**DESCRIPTION OF THE TASK:** Below is a listing. Set down exactly the lines from the one containing "Definition t : Type := list N." through the one containing "Definition eqb (a", both ends included, and leave out the rest.

**INPUT:**
(** * MidiSource (libs/ardour/midi_source.cc): a shallow embedding

    The per-parameter metadata store, the deserializer [set_state], the
    streamed write [midi_write], the modeled read [midi_read] and the clone
    [write_to] of [ARDOUR::MidiSource], as functions on an explicit source
    state, with the properties of the specification stated about them. *)

From Stdlib Require Import ZArith.
From Stdlib.Strings Require Import Byte.
From stdpp Require Import gmap strings list sorting.

Open Scope Z_scope.

(** ** Parameters, interpolation styles and automation states *)

(** Modelled from the spec: the [AutomationType] enum (ardour/types.h) is not
    part of the sources.  The six MIDI kinds are the labels of the type switch
    of [MidiSource::set_state]; every other enumerator (the [default:] label
    of that switch) is [OtherAutomation] with its numeric code. *)
Inductive AutomationType :=
| MidiCCAutomation
| MidiPgmChangeAutomation
| MidiPitchBenderAutomation
| MidiChannelPressureAutomation
| MidiNotePressureAutomation
| MidiSystemExclusiveAutomation
| OtherAutomation (code : N).

Definition AutomationType_code (t : AutomationType) : nat + N :=
  match t with
  | MidiCCAutomation => inl 0%nat
  | MidiPgmChangeAutomation => inl 1%nat
  | MidiPitchBenderAutomation => inl 2%nat
  | MidiChannelPressureAutomation => inl 3%nat
  | MidiNotePressureAutomation => inl 4%nat
  | MidiSystemExclusiveAutomation => inl 5%nat
  | OtherAutomation c => inr c
  end.

Definition AutomationType_of_code (n : nat + N) : AutomationType :=
  match n with
  | inl 0%nat => MidiCCAutomation
  | inl 1%nat => MidiPgmChangeAutomation
  | inl 2%nat => MidiPitchBenderAutomation
  | inl 3%nat => MidiChannelPressureAutomation
  | inl 4%nat => MidiNotePressureAutomation
  | inl _ => MidiSystemExclusiveAutomation
  | inr c => OtherAutomation c
  end.

#[global] Instance AutomationType_eq_dec : EqDecision AutomationType.
Proof. solve_decision. Defined.

#[global] Instance AutomationType_countable : Countable AutomationType :=
  inj_countable' AutomationType_code AutomationType_of_code
                 (fun t => match t with
                           | OtherAutomation _ => eq_refl
                           | _ => eq_refl
                           end).

(** [Evoral::Parameter]: an automation target, identified by its type, its
    channel and its id. *)
Record Evoral_Parameter := mkParameter {
  ptype : AutomationType;
  pchannel : N;
  pid : N
}.
(** C7.  Over any run of [Read] and [Peek] calls on a reader holding
    buffer [id]: as long as no [Read] has reported end-of-data the buffer
    stays with the reader and the pool is not touched; the [Read] that
    reports end-of-data resets the buffer and puts it in the pool, once;
    every later call reports end-of-data with no bytes and leaves the
    whole store, pool and buffer included, as it is. *)
Theorem pool_return_once (cs : list call) (r : bufferedReader) (w : World) (id : nat) :
  attached r w -> buf r = Some id ->
  exists outs r' w',
    do_calls cs r w = Some ((outs, r'), w')
    /\ ((buf r' = Some id /\ pool_puts w' = pool_puts w /\ pool w' = pool w
         /\ Forall2 (fun c res => read_eof c res = false) cs outs)
        \/ (exists cs1 k cs2 outs1 bs r1 w1 b0,
              cs = cs1 ++ CallRead k :: cs2
              /\ outs = outs1 ++ (bs, Some EOF) :: map (fun _ => ([], Some EOF)) cs2
              /\ do_calls cs1 r w = Some ((outs1, r1), w1)
              /\ Forall2 (fun c res => read_eof c res = false) cs1 outs1
              /\ pool_puts w1 = pool_puts w
              /\ bufferedReader_Read r1 k w1 = Some (((bs, Some EOF), r'), w')
              /\ buf r' = None
              /\ pool_puts w' = id :: pool_puts w
              /\ bufs w' !! id = Some (bufio.Reset None b0)
              /\ do_calls cs2 r' w'
                 = Some ((map (fun _ => ([], Some EOF)) cs2, r'), w'))).
Proof.
  revert r w. induction cs as [| c cs IH]; intros r w Ha Hb.
  { exists [], r, w. split; [reflexivity|]. left. repeat split; auto. }
  destruct (attached_holds r w id Ha Hb) as (b & sid & s & Hh).
  destruct c as [k | n].
  - destruct (Read_holds r w k id b sid s Hh)
      as (out & e & r1 & w1 & HR & _ & _ & Heof & Hmore).
    assert (Hdec : e = Some EOF \/ e <> Some EOF)
      by (destruct e as [[]|]; auto; right; discriminate).
    destruct Hdec as [-> | Hne].
    + destruct (Heof eq_refl) as (Hb1 & Hputs & _ & b0 & Hreset).
      exists ((out, Some EOF) :: map (fun _ => ([], Some EOF)) cs), r1, w1.
      split.
      { eapply do_calls_cons; [exact HR | apply released_calls, Hb1]. }
      right. exists [], k, cs, [], out, r, w, b0.
      repeat split; auto. apply released_calls, Hb1.
    + destruct (Hmore Hne) as (-> & Hputs & Hpool & Ha1).
      destruct (IH r w1 Ha1 Hb) as (outs & r' & w' & Hrun & Hcase).
      exists ((out, e) :: outs), r', w'.
      split; [eapply do_calls_cons; [exact HR | exact Hrun]|].
      assert (Hhead : read_eof (CallRead k) (out, e) = false).
      { simpl. destruct e as [[]|]; try reflexivity. congruence. }
      destruct Hcase as [(Hb' & Hp' & Hq' & Hall) | Hcase].
      * left. repeat split; [exact Hb' | congruence | congruence |].
        constructor; assumption.
      * right.
        destruct Hcase as (cs1 & k' & cs2 & outs1 & bs & r2 & w2 & b0 &
                           -> & -> & Hrun1 & Hall & Hp1 & HR' & Hb' & Hp' & Hreset & Hrest).
        exists (CallRead k :: cs1), k', cs2, ((out, e) :: outs1), bs, r2, w2, b0.
        split; [reflexivity|]. split; [reflexivity|].
        split; [eapply do_calls_cons; [exact HR | exact Hrun1]|].
        split; [constructor; assumption|].
        split; [congruence|]. split; [exact HR'|]. split; [exact Hb'|].
        split; [congruence|]. split; [exact Hreset | exact Hrest].
  - destruct (Peek_holds r w n id b sid s Hh)
      as (e & b1 & s1 & HP & Hh1 & _ & _ & _).
    set (w1 := stored id b1 sid s1 w) in *.
    assert (Hcall : do_call (CallPeek n) r w
                    = Some (((take (Z.to_nat n) (b_data b1), e), r), w1)).
    { unfold do_call, bind. rewrite HP. reflexivity. }
    destruct (IH r w1 (holds_attached _ _ _ _ _ _ Hh1) Hb)
      as (outs & r' & w' & Hrun & Hcase).
    exists ((take (Z.to_nat n) (b_data b1), e) :: outs), r', w'.
    split; [eapply do_calls_cons; [exact Hcall | exact Hrun]|].
    destruct Hcase as [(Hb' & Hp' & Hq' & Hall) | Hcase].
    + left. repeat split; [exact Hb' | exact Hp' | exact Hq' |].
      constructor; [reflexivity | assumption].
    + right.
      destruct Hcase as (cs1 & k' & cs2 & outs1 & bs & r2 & w2 & b0 &
                         -> & -> & Hrun1 & Hall & Hp1 & HR' & Hb' & Hp' & Hreset & Hrest).
      exists (CallPeek n :: cs1), k', cs2,
        ((take (Z.to_nat n) (b_data b1), e) :: outs1), bs, r2, w2, b0.
      split; [reflexivity|]. split; [reflexivity|].
      split; [eapply do_calls_cons; [exact Hcall | exact Hrun1]|].
      split; [constructor; [reflexivity | assumption]|].
      split; [exact Hp1|]. split; [exact HR'|]. split; [exact Hb'|].
      split; [exact Hp'|]. split; [exact Hreset | exact Hrest].
Qed.
(** * Verification of the notebook configuration and the model download script

    Two Python scripts are embedded here:

    - [01-maas/notebook-image/jupyter_ai_config.py], which fills the
      [AiExtension] section of the configuration object of the notebook
      server;
    - [99-model-oci-image/docker/download_model.py], whose [main] reads three
      environment variables, calls [huggingface_hub.snapshot_download] once
      and maps its outcome to an exit status.

    Python strings are sequences of Unicode code points, the process
    environment is a finite map from names to strings, and the effects of
    [main] (printing, calling the library, raising) are threaded through a
    small trace-and-exception monad. *)

From Stdlib Require Import ZArith NArith Ascii String List Bool Lia.
From Stdlib Require Import Decimal DecimalString DecimalZ.
From stdpp Require Import base option list strings gmap fin_maps.

Local Open Scope list_scope.

(** ** Python strings *)

Module PyStr.

(** A [str] value: its code points, in order. *)
Definition t : Type := list N.

(** The code points of an ASCII literal of the source. *)
Fixpoint lit (s : string) : t :=
  match s with
  | EmptyString => []
  | String c s' => N_of_ascii c :: lit s'
  end.

Definition eqb (a b : t) : bool := bool_decide (a = b).
(** The scorer computes [health_score] and never raises. *)
Lemma _calculate_financial_health_score_returns
      (a : AnalysisDict) (p : Profile) :
  _calculate_financial_health_score a p
  = Ok (health_score
          (get (monthly_income_avg a) 0)
          (get (monthly_expenses_avg a) 0)
          (get (monthly_savings_target
                  (get (financial_goals p) no_goals)) 0)
          (get (spending_trend a) "stable")).
Proof.
  unfold _calculate_financial_health_score, health_score.
  set (income := get (monthly_income_avg a) 0).
  set (expenses := get (monthly_expenses_avg a) 0).
  set (target := get (monthly_savings_target
                        (get (financial_goals p) no_goals)) 0).
  set (trend := get (spending_trend a) "stable").
  rewrite <- clamp_max_min. unfold trend_adjustment.
  rewrite !eqb_string_dec, (Py_gt_dec income 0), (Py_gt_dec target 0).
  destruct (Qlt_le_dec 0 income) as [Hi|Hi].
  - rewrite (truediv_nonzero _ _ Hi). cbn [bind].
    unfold ratio_bonus, target_bonus. rewrite !Py_gt_dec, !Py_ge_dec.
    destruct (Qlt_le_dec (2 # 10) ((income - expenses) / income));
      destruct (Qlt_le_dec (1 # 10) ((income - expenses) / income));
      destruct (Qlt_le_dec 0 ((income - expenses) / income));
      destruct (Qlt_le_dec 0 target);
      destruct (Qlt_le_dec (income - expenses) target);
      destruct (Qlt_le_dec (income - expenses) (target * (8 # 10)));
      destruct (Qlt_le_dec (income - expenses) (target * (5 # 10)));
      destruct (string_dec trend "decreasing");
      destruct (string_dec trend "increasing");
      cbn [bind]; f_equal; f_equal; lia.
  - cbn [bind].
    destruct (string_dec trend "decreasing");
      destruct (string_dec trend "increasing"); f_equal; f_equal; lia.
Qed.


(** ** Empty inputs *)

Lemma _analyze_income_empty (df : DataFrame) :
  income_rows df = [] -> _analyze_income df = Ok (income_dict 0 0 []).
Proof.
  unfold income_rows, is_income, _analyze_income. intros H. now rewrite H.
Qed.

Lemma _analyze_expenses_empty (df : DataFrame) :
  expense_rows df = [] -> _analyze_expenses df = Ok (expense_dict 0 0 [] []).
Proof.
  unfold expense_rows, is_income, _analyze_expenses. intros H.
  now rewrite H.
Qed.

Lemma _analyze_spending_patterns_empty (df : DataFrame) :
  expense_rows df = [] ->
  _analyze_spending_patterns df = Ok (pattern_dict "stable" None None None).
Proof.
  unfold expense_rows, is_income, _analyze_spending_patterns. intros H.
  now rewrite H.
Qed.

(** C8. Without income rows [_analyze_income] returns its zero defaults;
    without non-income rows [_analyze_expenses] and
    [_analyze_spending_patterns] return theirs (trend "stable", no highest
    and no lowest month).  Each call returns; none raises. *)
Theorem C8_empty_defaults (df : DataFrame) :
  (income_rows df = [] ->
   _analyze_income df
   = Ok {| total_transactions := None; date_range := None;
           total_income := Some 0; monthly_income_avg := Some 0;
           income_sources := Some []; total_expenses := None;
           monthly_expenses_avg := None; expense_breakdown := None;
           top_spending_categories := None; spending_trend := None;
           highest_spending_month := None; lowest_spending_month := None;
           monthly_spending := None; financial_health_score := None |})
  /\ (expense_rows df = [] ->
      _analyze_expenses df
      = Ok {| total_transactions := None; date_range := None;
              total_income := None; monthly_income_avg := None;
              income_sources := None; total_expenses := Some 0;
              monthly_expenses_avg := Some 0; expense_breakdown := Some [];
              top_spending_categories := Some []; spending_trend := None;
              highest_spending_month := None; lowest_spending_month := None;
              monthly_spending := None; financial_health_score := None |})
  /\ (expense_rows df = [] ->
      _analyze_spending_patterns df
      = Ok {| total_transactions := None; date_range := None;
              total_income := None; monthly_income_avg := None;
              income_sources := None; total_expenses := None;
              monthly_expenses_avg := None; expense_breakdown := None;
              top_spending_categories := None;
              spending_trend := Some "stable";
              highest_spending_month := Some None;
              lowest_spending_month := Some None;
              monthly_spending := None; financial_health_score := None |}).
Proof.
  split; [|split]; intros H.
  - now apply _analyze_income_empty.
  - now apply _analyze_expenses_empty.
  - now apply _analyze_spending_patterns_empty.
Qed.

Lemma C8_empty_defaults_witness :
  _analyze_income [] = Ok (income_dict 0 0 [])
  /\ _analyze_expenses [] = Ok (expense_dict 0 0 [] [])
  /\ _analyze_spending_patterns [] = Ok (pattern_dict "stable" None None None).
Proof.
  destruct (C8_empty_defaults []) as [Hincome [Hexpenses Hpatterns]].
  split; [|split].
  - apply Hincome. reflexivity.
  - apply Hexpenses. reflexivity.
  - apply Hpatterns. reflexivity.
Defined.

(** ** The frame and the profile across [analyze_transactions] *)

Lemma assign_to_datetime_rows (df df' : DataFrame) :
  assign_to_datetime df = Ok df' ->
  Forall2 (fun r r' => exists t, to_datetime_cell (date r) = Ok t
                                 /\ r' = set_date r t) df df'.
Proof.
  revert df'. induction df as [|r df IH]; simpl; intros df' H.
  - injection H as <-. constructor.
  - destruct (to_datetime_cell (date r)) as [t|e] eqn:Ht; [|discriminate].
    cbn [bind] in H.
    destruct (assign_to_datetime df) as [rest|e] eqn:Hrest; [|discriminate].
    cbn [bind] in H. injection H as <-.
    constructor; [exists t; split; [exact Ht | reflexivity] | now apply IH].
Qed.

Lemma assign_to_datetime_parsed (df : DataFrame) :
  parsed df -> assign_to_datetime df = Ok df.
Proof.
  induction 1 as [|r df [t Hr] _ IH]; simpl; [reflexivity|].
  rewrite Hr. cbn [to_datetime_cell bind]. rewrite IH. cbn [bind].
  destruct r as [d desc a ty c]. simpl in Hr. subst d. reflexivity.
Qed.

Lemma assign_to_datetime_is_parsed (df df' : DataFrame) :
  assign_to_datetime df = Ok df' -> parsed df'.
Proof.
  intros H. apply assign_to_datetime_rows in H.
  induction H as [|r r' df df' [t [_ ->]] _ IH]; constructor;
    [now exists t | exact IH].
Qed.

(** What a successful run leaves in the caller's frame. *)
Lemma analyze_transactions_frame
      (df : DataFrame) (p : Profile) (df' : DataFrame) (p' : Profile) :
  analyze_transactions df p = Ok (df', p') ->
  (df = [] /\ df' = []) \/ assign_to_datetime df = Ok df'.
Proof.
  unfold analyze_transactions.
  destruct df as [|r df]; cbn [empty].
  - intros [= <- _]. now left.
  - intros H. right.
    destruct (assign_to_datetime (r :: df)) as [df1|e]; [|discriminate].
    cbn [bind] in H.
    destruct (datetime_column df1); [|discriminate]. cbn [bind] in H.
    destruct (_analyze_income df1); [|discriminate]. cbn [bind] in H.
    destruct (_analyze_expenses df1); [|discriminate]. cbn [bind] in H.
    destruct (_analyze_spending_patterns df1); [|discriminate].
    cbn [bind] in H.
    destruct (_calculate_financial_health_score _ p); [|discriminate].
    cbn [bind] in H. now injection H as <- _.
Qed.

(** C9, as the code has it.  A successful run keeps the rows in number and
    order and keeps every description, amount, type and category; it
    rewrites the [date] column, each cell becoming the timestamp it parses
    to, so a frame whose dates already are timestamps comes back
    unchanged. *)
Theorem C9_run_rewrites_only_the_date_column
        (df : DataFrame) (p : Profile) (df' : DataFrame) (p' : Profile)
        (Hrun : analyze_transactions df p = Ok (df', p')) :
  Forall2 (fun r r' =>
             description r' = description r /\ amount r' = amount r
             /\ type r' = type r /\ category r' = category r
             /\ (exists t, to_datetime_cell (date r) = Ok t
                            /\ date r' = DateTs t))
          df df'
  /\ (parsed df -> df' = df).
Proof.
  destruct (analyze_transactions_frame _ _ _ _ Hrun) as [[-> ->]|Ha].
  - split; [constructor | reflexivity].
  - split.
    + apply assign_to_datetime_rows in Ha.
      eapply Forall2_impl; [|exact Ha].
      intros r r' [t [Ht ->]]. repeat split. now exists t.
    + intros Hp. rewrite (assign_to_datetime_parsed _ Hp) in Ha.
      now injection Ha.
Qed.

Lemma test_run :
  analyze_transactions test_frame test_profile
  = Ok (test_frame_after, test_profile_after).
Proof. vm_compute. reflexivity. Qed.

**OUTPUT FOR THIS EXERCISE:**
Definition t : Type := list N.

(** The code points of an ASCII literal of the source. *)
Fixpoint lit (s : string) : t :=
  match s with
  | EmptyString => []
  | String c s' => N_of_ascii c :: lit s'
  end.

Definition eqb (a b : t) : bool := bool_decide (a = b).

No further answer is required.